▶ _Task prompt_
The expected output is exactly the lines below, starting at the line with "(** ** Outcomes of code that may panic *)" and ending at the line with "Ok a => k a", both included; no other line belongs in it.

▶ _Data_
(** * succinctx: SSZ Merkle gadgets and the circuit-function pipeline

    A shallow embedding of [ethereum/ssz/ssz.go] and
    [gnarkx/succinct/circuit.go].  Circuit values are modelled by the
    integers the wires carry at witness time; the SHA-256 gadget and the
    proving back end are external collaborators and appear as section
    variables. *)

From Stdlib Require Import ZArith List Lia String.
From stdpp Require Import base tactics option list vector strings.

Local Open Scope Z_scope.

(** ** Go machine integers *)

(** Go's [int] on the 64-bit targets the repository builds for. *)
Definition int_min : Z := - 2 ^ 63.
Definition int_max : Z := 2 ^ 63 - 1.

Definition in_int (z : Z) : Prop := int_min <= z <= int_max.

(** Two's-complement wrap-around of an arithmetic result into [int]. *)
Definition wrap_int (z : Z) : Z := (z + 2 ^ 63) mod 2 ^ 64 - 2 ^ 63.

(** Go's [/] and [%] on integers truncate towards zero. *)
Definition go_div (a b : Z) : Z := Z.quot a b.
Definition go_mod (a b : Z) : Z := Z.rem a b.

(** ** Counted loops

    [for i := lo; i < lo + n; i++ { s = body i s }]. *)
Fixpoint for_range {St : Type} (lo : nat) (n : nat) (body : nat -> St -> St) (s : St) : St :=
  match n with
  | O => s
  | S n' => for_range (S lo) n' body (body lo s)
  end.

(** ** Outcomes of code that may panic *)

Inductive outcome (A : Type) : Type :=
  | Ok (a : A)
  | Panic (msg : string).
Arguments Ok {A} a.
Arguments Panic {A} msg.

#[global] Instance outcome_ret : MRet outcome := fun _ a => Ok a.
#[global] Instance outcome_bind : MBind outcome := fun _ _ k m =>
  match m with
  | Ok a => k a
  | Panic msg => Panic msg
  end.

(** A slice or array read [l[i]]; Go panics when [i] is out of range. *)
Definition index {A : Type} (l : list A) (i : nat) : outcome A :=
  match l !! i with
  | Some a => Ok a
  | None => Panic "index out of range"
  end.

(** A slice write [l[i] = v]. *)
Definition assign {A : Type} (l : list A) (i : nat) (v : A) : outcome (list A) :=
  if decide (i < length l)%nat then Ok (<[i := v]> l) else Panic "index out of range".

(** ** Digests *)

(** [[32]vars.Byte]: the value each of the 32 byte wires carries. *)
Abbreviation Bytes32 := (vec Z 32).

(** [x[:]] on an array. *)
Abbreviation bytes := vec_to_list.

Definition zero_digest : Bytes32 := vreplicate 32 0.

Module Ssz.

Section WithHash.

(** [sha256.Hash(api, input)]: the digest the gadget's output wires carry. *)
Variable Hash : list Z -> Bytes32.

(** *** RestoreMerkleRoot (constant gindex) *)

Definition restore_step (proof : list Bytes32) (i : nat) (st : Bytes32 * Z) : Bytes32 * Z :=
  let '(hash, gindex) := st in
  let sibling := proof !!! i in
  let hash' :=
    if go_mod gindex 2 =? 1
    then Hash (bytes sibling ++ bytes hash)
    else Hash (bytes hash ++ bytes sibling) in
  (hash', go_div gindex 2).

(** The loop state after the first [n] levels. *)
Definition restore_state (leaf : Bytes32) (proof : list Bytes32) (gindex : Z) (n : nat)
  : Bytes32 * Z :=
  for_range 0 n (restore_step proof) (leaf, gindex).

Definition RestoreMerkleRoot (leaf : Bytes32) (proof : list Bytes32) (gindex : Z) : Bytes32 :=
  fst (restore_state leaf proof gindex (length proof)).

(** The traversal rule in the specification's words: level [i] looks at
    the gindex after [i] halvings; an odd value puts the sibling first,
    an even value puts the accumulated hash first. *)
Fixpoint spec_level (leaf : Bytes32) (proof : list Bytes32) (gindex : Z) (i : nat) : Bytes32 :=
  match i with
  | O => leaf
  | S j =>
      let acc := spec_level leaf proof gindex j in
      let sibling := proof !!! j in
      if Z.odd (gindex / 2 ^ Z.of_nat j)
      then Hash (bytes sibling ++ bytes acc)
      else Hash (bytes acc ++ bytes sibling)
  end.

(** *** RestoreMerkleRootWithGIndexVariable *)

(** Modelled from the spec: [api.ToBinaryLE(v, n)] of the missing
    [succinct.API], the [n] low bits of [v], least significant first. *)
Definition ToBinaryLE (v : Z) (n : nat) : list bool :=
  map (fun i => Z.testbit v (Z.of_nat i)) (seq 0 n).

(** Modelled from the spec: [api.SelectBytes32(bit, a, b)] of the missing
    [succinct.API], the first digest when the bit is set and the second
    otherwise. *)
Definition SelectBytes32 (bit : bool) (a b : Bytes32) : Bytes32 :=
  if bit then a else b.

Definition restore_var_step (proof : list Bytes32) (gindexBits : list bool)
    (i : nat) (hash : Bytes32) : Bytes32 :=
  let hash1 := Hash (bytes (proof !!! i) ++ bytes hash) in
  let hash2 := Hash (bytes hash ++ bytes (proof !!! i)) in
  SelectBytes32 (gindexBits !!! i) hash1 hash2.

Definition RestoreMerkleRootWithGIndexVariable
    (leaf : Bytes32) (proof : list Bytes32) (gindex : Z) : Bytes32 :=
  let gindexBits := ToBinaryLE gindex (length proof + 1) in
  for_range 0 (length proof) (restore_var_step proof gindexBits) leaf.

(** *** The constraint store of the front end *)

Record constraint := AssertEq { lhs : Z; rhs : Z }.

(** [frontend.API] as far as these gadgets use it: the equalities
    asserted so far, oldest first. *)
Definition frontend := list constraint.

Definition AssertIsEqual (a b : Z) (api : frontend) : frontend :=
  api ++ [AssertEq a b].

Definition holds (c : constraint) : bool := lhs c =? rhs c.

Definition satisfied (api : frontend) : bool := forallb holds api.

(** *** VerifyProof *)

Definition VerifyProof (root leaf : Bytes32) (proof : list Bytes32) (gindex : Z)
    (api : frontend) : frontend :=
  let restoredRoot := RestoreMerkleRoot leaf proof gindex in
  for_range 0 32
    (fun i api => AssertIsEqual (bytes root !!! i) (bytes restoredRoot !!! i) api) api.

Definition VerifyProofWithGIndexVariable (root leaf : Bytes32) (proof : list Bytes32)
    (gindex : Z) (api : frontend) : frontend :=
  let restoredRoot := RestoreMerkleRootWithGIndexVariable leaf proof gindex in
  for_range 0 32
    (fun i api => AssertIsEqual (bytes root !!! i) (bytes restoredRoot !!! i) api) api.

(** *** HashTreeRoot *)

(** The body of the inner loop, [leaves[i] = Hash(leaves[i*2] ++ leaves[i*2+1])],
    on the slice the caller handed in; a panic ends the call. *)
Definition reduce_step (i : nat) (st : outcome (list Bytes32)) : outcome (list Bytes32) :=
  leaves ← st;
  l ← index leaves (i * 2);
  r ← index leaves (i * 2 + 1);
  assign leaves i (Hash (bytes l ++ bytes r)).

(** [for i := 0; i < nbLeaves/2; i++ { ... }]. *)
Definition reduce_pass (leaves : list Bytes32) (nbLeaves : Z) : outcome (list Bytes32) :=
  for_range 0 (Z.to_nat (go_div nbLeaves 2)) reduce_step (Ok leaves).

(** [for nbLeaves > 1 { pass; nbLeaves = nbLeaves / 2 }], by recursion on
    the binary digits of a positive [nbLeaves]: halving drops the lowest
    digit. *)
Fixpoint reduce_loop_pos (nbLeaves : positive) (leaves : list Bytes32)
  : outcome (list Bytes32) :=
  match nbLeaves with
  | xH => Ok leaves
  | xO half | xI half =>
      leaves' ← reduce_pass leaves (Zpos nbLeaves);
      reduce_loop_pos half leaves'
  end.

Definition reduce_loop (leaves : list Bytes32) (nbLeaves : Z) : outcome (list Bytes32) :=
  match nbLeaves with
  | Zpos p => reduce_loop_pos p leaves
  | _ => Ok leaves
  end.

(** The call returns the slice contents it leaves behind together with
    the digest, since the caller's [leaves] shares the backing array. *)
Definition HashTreeRoot (leaves : list Bytes32) (nbLeaves : Z)
  : outcome (list Bytes32 * Bytes32) :=
  if negb (Z.land nbLeaves (wrap_int (nbLeaves - 1)) =? 0)
  then Panic "nbLeaves must be a power of 2"
  else
    leaves' ← reduce_loop leaves nbLeaves;
    root ← index leaves' 0;
    mret (leaves', root).

(** Adjacent pairs hashed left to right: one level up the tree. *)
Fixpoint pair_hashes (l : list Bytes32) : list Bytes32 :=
  match l with
  | a :: b :: rest => Hash (bytes a ++ bytes b) :: pair_hashes rest
  | _ => []
  end.

(** Level [j] of the tree above the leaves [l]. *)
Definition tree_level (j : nat) (l : list Bytes32) : list Bytes32 :=
  Nat.iter j pair_hashes l.

End WithHash.

End Ssz.

(** ** A concrete hash for running the definitions

    An order-sensitive stand-in for SHA-256, used only to evaluate the
    model on concrete inputs. *)
Definition mix (l : list Z) (seed : Z) : Z :=
  fold_left (fun a b => (a * 131 + b + 1) mod 65521) l seed.

Definition sample_hash (l : list Z) : Bytes32 :=
  fun_to_vec (fun i : fin 32 => mix l (Z.of_nat (fin_to_nat i)) mod 256).

Definition sample_s0 : Bytes32 := vreplicate 32 1.
Definition sample_s1 : Bytes32 := vreplicate 32 2.
Definition sample_s2 : Bytes32 := vreplicate 32 3.

(** ** Host-side integers and byte strings *)

(** [new(big.Int).SetBytes(b)]: the bytes read as a big-endian unsigned
    integer. *)
Definition SetBytes (b : list Z) : Z :=
  fold_left (fun acc x => acc * 256 + x) b 0.

(** Byte [i] of the [n]-byte big-endian form of [z]. *)
Definition be_byte (z : Z) (n i : nat) : Z :=
  (z / 256 ^ Z.of_nat (n - 1 - i)) mod 256.

(** [z.FillBytes(buf)] with [len(buf) = n]: the big-endian bytes of the
    absolute value, zero-extended on the left; it panics when the value
    needs more than [n] bytes. *)
Definition FillBytes (z : Z) (n : nat) : outcome (list Z) :=
  if Z.abs z <? 256 ^ Z.of_nat n
  then Ok (map (be_byte (Z.abs z) n) (seq 0 n))
  else Panic "math/big: buffer too small to fit value".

▶ _Task solution_
(** ** Outcomes of code that may panic *)

Inductive outcome (A : Type) : Type :=
  | Ok (a : A)
  | Panic (msg : string).
Arguments Ok {A} a.
Arguments Panic {A} msg.

#[global] Instance outcome_ret : MRet outcome := fun _ a => Ok a.
#[global] Instance outcome_bind : MBind outcome := fun _ _ k m =>
  match m with
  | Ok a => k a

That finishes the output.